I went to the home of a woman who attended the church I pastored. When I walked into the flat, her husband was asleep on a cot in the living room, a gaunt shell of a man, his substance sucked out by whiskey. His skin was yellow. When he awoke and we met, his voice was rumbly and harsh from smoking, and frighteningly loud. His eyes had something hateful about them that made my blood run cold.
This was the demanding, abusive man whom the woman in our church tried to placate day by day. She had told me chilling stories about him.
They lived on welfare, and their house had poverty written all over it. In the dirt “yard” sat an abandoned tire. The kitchen floor sloped steeply, and the gloomy walls needed paint. In the living room, the fabric on the arms of the chairs was worn through, a chair or two tilted due to a missing leg, the cushions gave no support. Mousetraps were everywhere. Dimly lighting the place were bulbs that could not have added more than 40 watts apiece.
But each week something happened in the life of this woman that elevated her to a higher, brighter plane. She would come to church and hear a sermon. That sermon was nothing less than a condensed dose of dignity that saved and ennobled her battered spirit. Regularly I saw the tears of gratitude as she grabbed my hand before she left for home.

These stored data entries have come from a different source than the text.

(* ===== verification/GroupRace.v ===== *)
(** * A removal that a load overtakes (group.go)

    [Remove] and the load of a [Get] go through different singleflight groups,
    so a load may finish after a removal that was started later, and store what
    it read before: [group_concurrent_Remove_overtaken]. *)

From S2P Require Import Prelude Errors Slices ByteView Sinks Picker MutexCache CacheIface Pb Group Recorder GroupCorrect Singleflight Goroutines Critical GroupConc.

Section Race.
Context {K C W message : Type}.
Context `{!Cache K, !CacheLaws K, !Client C, !Peer C W, !Proto message}.
Context `{!EqDecision C, !Countable C, !MapRange string C, !MapRange C (list string), !GoOrder}.
Context `{!Env K C W message}.

Notation Sink := (Sink (message := message)).
Notation St := (state K W).
Notation go := (prog St ByteView flight).
Notation instance_PickPeer := (instance_PickPeer (K := K) (C := C) (W := W) (message := message)).
Notation getAllPeers := (getAllPeers (K := K) (C := C) (W := W) (message := message)).
Notation getter_Get := (getter_Get (K := K) (C := C) (W := W) (message := message)).
Notation tick := (tick (K := K) (C := C) (W := W) (message := message)).
Notation missing := (missing (K := K) (C := C) (W := W) (message := message)).
Notation Remove := (Remove (K := K) (C := C) (W := W) (message := message)).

No matter what our station, daily life in a fallen world is a walk through a gauntlet of belittlement. Those who attend our churches are daily bombarded by false values and beliefs that cheapen God’s creation, by personal slights and insults, by Satan’s accusations. Their minds are assaulted by scabrous images in the media and by profanity that is objectionable to God precisely because it debases the creation. They are subject to sins that mar God’s image within them. They suffer distorted images of themselves that contradict God’s truth.
After such a week, it’s a wonder that a person can walk into church with any sense of worth (and the faces of many confirm that).

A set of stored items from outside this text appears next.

(** [runs w]: how often the getter ran for [key]; [J] an invariant of the
    world; [ok_sink] describes the callers' sinks. *)
Context (key : string) (v : ByteView) (runs : W → nat) (r0 : nat) (J : W → Prop).
Context (ok_sink : Sink → Prop).

(** This instance owns the key; the getter, when it has run [r0] times,
    succeeds with [v], which does not expire and which the sinks accept.
    Nothing is asked of further runs of the getter. *)
Record getter_ok : Prop := {
  go_now w : J w → J (time_Now w).2 ∧ runs (time_Now w).2 = runs w;
  go_getter dest m w : ok_sink dest → J w → runs w = r0 →
    ∃ d m' w', getter_Get key dest (m, w) = (Val (None, d), (m', w')) ∧
      J w' ∧ runs w' = S r0 ∧ View d = v;
  go_sink dest m : ok_sink dest → ∃ d, (SetSinkView dest v m).1 = Val (d, None);
  go_owner : (instance_PickPeer key).2 = false;
  go_fresh : IsZero (Expire v) = true;
}.

(** Before the getter ran, and once its value is cached. *)
Definition before (σm : gmap string ByteView) (w : W) : Prop := runs w = r0 ∧ σm !! key = None.
Definition cached (σm : gmap string ByteView) (w : W) : Prop := runs w = S r0 ∧ σm !! key = Some v.

Definition phase_inv (φ : option load_phase) (σm : gmap string ByteView) (w : W) : Prop :=
  match φ with
  | Some Missed => before σm w
  | Some Ran => runs w = S r0 ∧ (σm !! key = None ∨ σm !! key = Some v)
  | Some Looking | None => before σm w ∨ cached σm w
  end.

Definition once_inv s (γ : gmap (flight * string) load_phase) : Prop :=
  ∃ σm σh, rep s σm σh ∧ σh !! key = None ∧ cache_room (mainCache (st_g s)) key v ∧
    0 < maxCacheBytes (st_g s) ∧ J (st_w s) ∧ phase_inv (γ !! (loadGroup, key)) σm (st_w s).

(** The getter has run. *)
Definition ran s : Prop := runs (st_w s) = S r0.

(** What a call in flight for the key publishes, once the getter has run. *)
Definition once_shared (T : Prop) (sf : flight) (k : string) (x : option ByteView) (e : option error)
    : Prop := x = Some v ∧ e = None ∧ T.

(** What the caller of [Get] is left with: no error, and [v] in its sink, from
    the getter or as [SetSinkView] puts it there. *)
Definition filled dest d : Prop := (∃ x x', getter_Get key dest x = (Val (None, d), x')) ∧ View d = v.

Definition delivers dest (a : answered) : Prop :=
  (∃ d, a = AGet None (Some d) ∧ filled dest d) ∨
  (∃ m m' d, SetSinkView dest v m = (Val (d, None), m') ∧ a = AGet None (Some d)).

Context (Hgo : getter_ok).

(** [T] is the prophecy that the getter runs. *)
Section Prophecy.
Context (T : Prop).

Notation keeps := (keeps once_inv ran).
Notation wp_act := (wp_act once_inv ran T).
Notation triple := (triple once_inv (once_shared T) ran T).
Notation wp := (wp once_inv (once_shared T) ran T).

(** ** The atomic actions *)

Lemma once_get_group : keeps get_group
  (λ r : option (group K), ∃ g, r = Some g ∧ bool_decide (maxCacheBytes g <= 0) = false).
Proof.
  intros γ. split; [|done]. intros s Hs. split; [done|]. exists (st_g s). split; [done|].
  destruct Hs as (? & ? & _ & _ & _ & ? & _). apply bool_decide_false. lia.
Qed.

Lemma once_stats f : keeps (on_stats f) (λ r, r = Some tt).
Proof. intros γ. split; [|done]. intros s (σm & σh & ?). split; [|done]. by exists σm, σh. Qed.

Lemma once_counted f : keeps (on_stats f) (λ r, ∃ x, r = Some x ∧ True).
Proof.
  intros γ. destruct (once_stats f γ) as [Hp Hst]. split; [|done].
  eapply preserves_mono; [|exact Hp]. intros r ->. eauto.
Qed.

Lemma once_mem {X} (f : M Mem X) (Ψ : option X → Prop) :
  (∀ m, match f m with (Val x, _) => Ψ (Some x) | _ => False end) → keeps (on_mem f) Ψ.
Proof.
  intros Hf γ. split.
  - intros s (σm & σh & ?). specialize (Hf (st_mem s)). unfold on_mem.
    destruct (f (st_mem s)) as [[] ?]; [|done..]. split; [|done]. by exists σm, σh.
  - intros s _. unfold on_mem. by destruct (f (st_mem s)).
Qed.

Lemma fresh_v now : fresh now (Some v) = Some v.
Proof. unfold fresh, view_expired. by rewrite (go_fresh Hgo). Qed.

(** A lookup in the main cache finds [v] or nothing, and does not lose [v]. *)
Lemma main_lookup s γ :
  once_inv s γ →
  ∃ o s', cached_Get on_main key s = (Val o, s') ∧ once_inv s' γ ∧ (ran s → ran s') ∧
    (o = Some v ∧ ran s' ∨ o = None ∧
      (γ !! (loadGroup, key) = Some Looking → once_inv s' (<[(loadGroup, key) := Missed]> γ))).
Proof.
  intros (σm & σh & [Hm Hh] & Hk & Hroom & Hmax & HJ & Hφ).
  destruct (cached_Get_main s σm key Hm) as (c' & σ' & Hg & Hr' & Hsub & Hkeep & Hroomy).
  destruct (go_now Hgo _ HJ) as [HJ' Hruns].
  eexists _, _. split; [exact Hg|].
  assert (∀ φ, phase_inv φ σ' (st_w s) → ∀ γ', γ' !! (loadGroup, key) = φ →
    once_inv (with_main c' (with_tick 1 s)) γ') as Hinv.
  { intros φ Hp γ' <-. exists σ', σh. split_and!; try done; [by apply Hroomy|]. simpl.
    unfold phase_inv, before, cached in *. by rewrite Hruns. }
  assert (∀ x, σm !! key = None → σ' !! key = Some x → False) as Hnone.
  { intros x Hn Hx. eapply lookup_weaken in Hx; [|done]. congruence. }
  assert (σm !! key = None → σ' !! key = None) as Hnone'.
  { intros Hn. destruct (σ' !! key) as [x|] eqn:Hx; [|done]. by destruct (Hnone x). }
  assert (σm !! key = Some v → σ' !! key = Some v) as Hsome.
  { intros Hv. apply Hkeep. rewrite Hv. apply fresh_v. }
  assert (ran (with_main c' (with_tick 1 s)) ↔ ran s) as Hran by (unfold ran; simpl; by rewrite Hruns).
  split_and!; [|by apply Hran|].
  - eapply Hinv; [|done]. unfold phase_inv, before, cached in *.
    destruct (γ !! (loadGroup, key)) as [[]|]; naive_solver.
  - assert (σm !! key = None ∨ σm !! key = Some v ∧ ran s) as [Hn|[Hv Hs]].
    { unfold ran, phase_inv, before, cached in *. destruct (γ !! (loadGroup, key)) as [[]|]; naive_solver. }
    + right. rewrite Hn. split; [done|]. intros Hl. rewrite Hl in Hφ.
      eapply (Hinv (Some Missed)); [|by rewrite lookup_insert_eq].
      unfold phase_inv, before, cached in *. naive_solver congruence.
    + left. rewrite Hv. split; [apply fresh_v|by apply Hran].
Qed.

(** The hot cache holds nothing for the key. *)
Lemma hot_lookup : keeps (cached_Get on_hot key) (λ r, r = Some None).
Proof.
  assert (∀ γ s, once_inv s γ → ∃ s', cached_Get on_hot key s = (Val None, s') ∧
    once_inv s' γ ∧ (ran s → ran s')) as Hhot.
  2:{ intros γ. split; intros s Hs; by destruct (Hhot γ s Hs) as (s' & -> & ? & ?). }
  intros γ s (σm & σh & [Hm Hh] & Hk & Hroom & Hmax & HJ & Hφ).
  destruct (cached_Get_hot s σh key Hh) as (c' & σ' & Hg & Hr' & Hsub & _).
  destruct (go_now Hgo _ HJ) as [HJ' Hruns]. rewrite Hk in Hg. eexists. split; [exact Hg|].
  split; [|unfold ran; simpl; by rewrite Hruns].
  exists σm, σ'. split_and!; try done; simpl.
  - destruct (σ' !! key) as [x|] eqn:Hx; [|done]. eapply lookup_weaken in Hx; [|done]. congruence.
  - unfold phase_inv, before, cached in *. by rewrite Hruns.
Qed.

(** The getter runs, and its value is stored. *)
Lemma run_getter c dest :
  ok_sink dest →
  wp_act (Leads loadGroup key c Missed) (getLocally key dest)
    (λ ρ r, ρ = Leads loadGroup key c Ran ∧ T ∧ ∃ d, r = Some (inr v, d) ∧ filled dest d).
Proof.
  intros Hd s γ (σm & σh & Hr & Hk & Hroom & Hmax & HJ & Hφ) Hin. simpl in Hin. rewrite Hin in Hφ.
  destruct Hφ as [Hruns Hnone].
  destruct (go_getter Hgo dest (st_mem s) (st_w s) Hd HJ Hruns) as (d & m' & w' & Hg & HJ' & Hruns' & Hv).
  unfold getLocally, mbind, M_bind. erewrite outside_eq by exact Hg. cbn.
  split; [done|]. intros HT. right. exists Ran. split.
  - exists σm, σh. simpl. split_and!; try done. rewrite lookup_insert_eq. by split; [|left].
  - split_and!; [done|by apply HT|]. exists d. rewrite Hv. split; [done|]. split; [|done]. eauto.
Qed.

Lemma store_value c :
  wp_act (Leads loadGroup key c Ran) (populateCache key v MainCache)
    (λ ρ r, ρ = Leads loadGroup key c Looking ∧ r = Some tt).
Proof.
  intros s γ (σm & σh & [Hm Hh] & Hk & Hroom & Hmax & HJ & Hφ) Hin. simpl in Hin. rewrite Hin in Hφ.
  destruct Hφ as [Hruns _].
  destruct (cache_Add_law _ _ key v Hm) as (c' & σ' & Ha & Hm' & _ & Hadd).
  destruct (Hadd Hroom) as [Hv Hroom'].
  unfold populateCache, get_group, mbind, M_bind. rewrite bool_decide_false by lia.
  rewrite (on_main_eq _ _ _ _ Ha). split; [done|]. intros _. right. exists Looking. split; [|done].
  exists σ', σh. simpl. split_and!; try done; [by apply Hroom'|]. rewrite lookup_insert_eq. right. by split.
Qed.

But then they hear godly preaching, and gravity reverses as people sense the upward pull of heaven. The sermon reveals the character of God, who infuses all life with meaning and majesty. The sermon tells who we are in God’s sight: created in the divine image, beloved beyond description, destined for glory. The sermon uncovers sins—then announces how to be redeemed. The sermon honors the morality that exalts humankind. The sermon assumes that people can think and discern about life and the Book of Life. The sermon appeals to the will, treating people as responsible agents whose choices matter forever. The sermon preaches Christ Immanuel, forever hallowing human flesh, second Adam who will one day resurrect believers in his likeness. A sermon is the most intense dose of dignity any person can receive.
To sit through a Spirit-led sermon is something like ascending the Mount of Transfiguration. Prior to that moment, Jesus resembled any other man. He looked and dressed and groomed himself like a common man. But on the Mount of Transfiguration, his appearance changed to display his full divine nature. The glory of God radiated forth, his face blazing like the sun and his clothes becoming heavenly white. The curtain was pulled back, revealing reality.
During a sermon, we are in a sense transfigured. Our true dignity from God shines forth. Nothing else in life treats a man or woman in a way that assumes greater worth or higher powers.
There is no more costly gift I could have given that downtrodden woman than my best and God’s best in a sermon. It is a weekly dose of compressed dignity.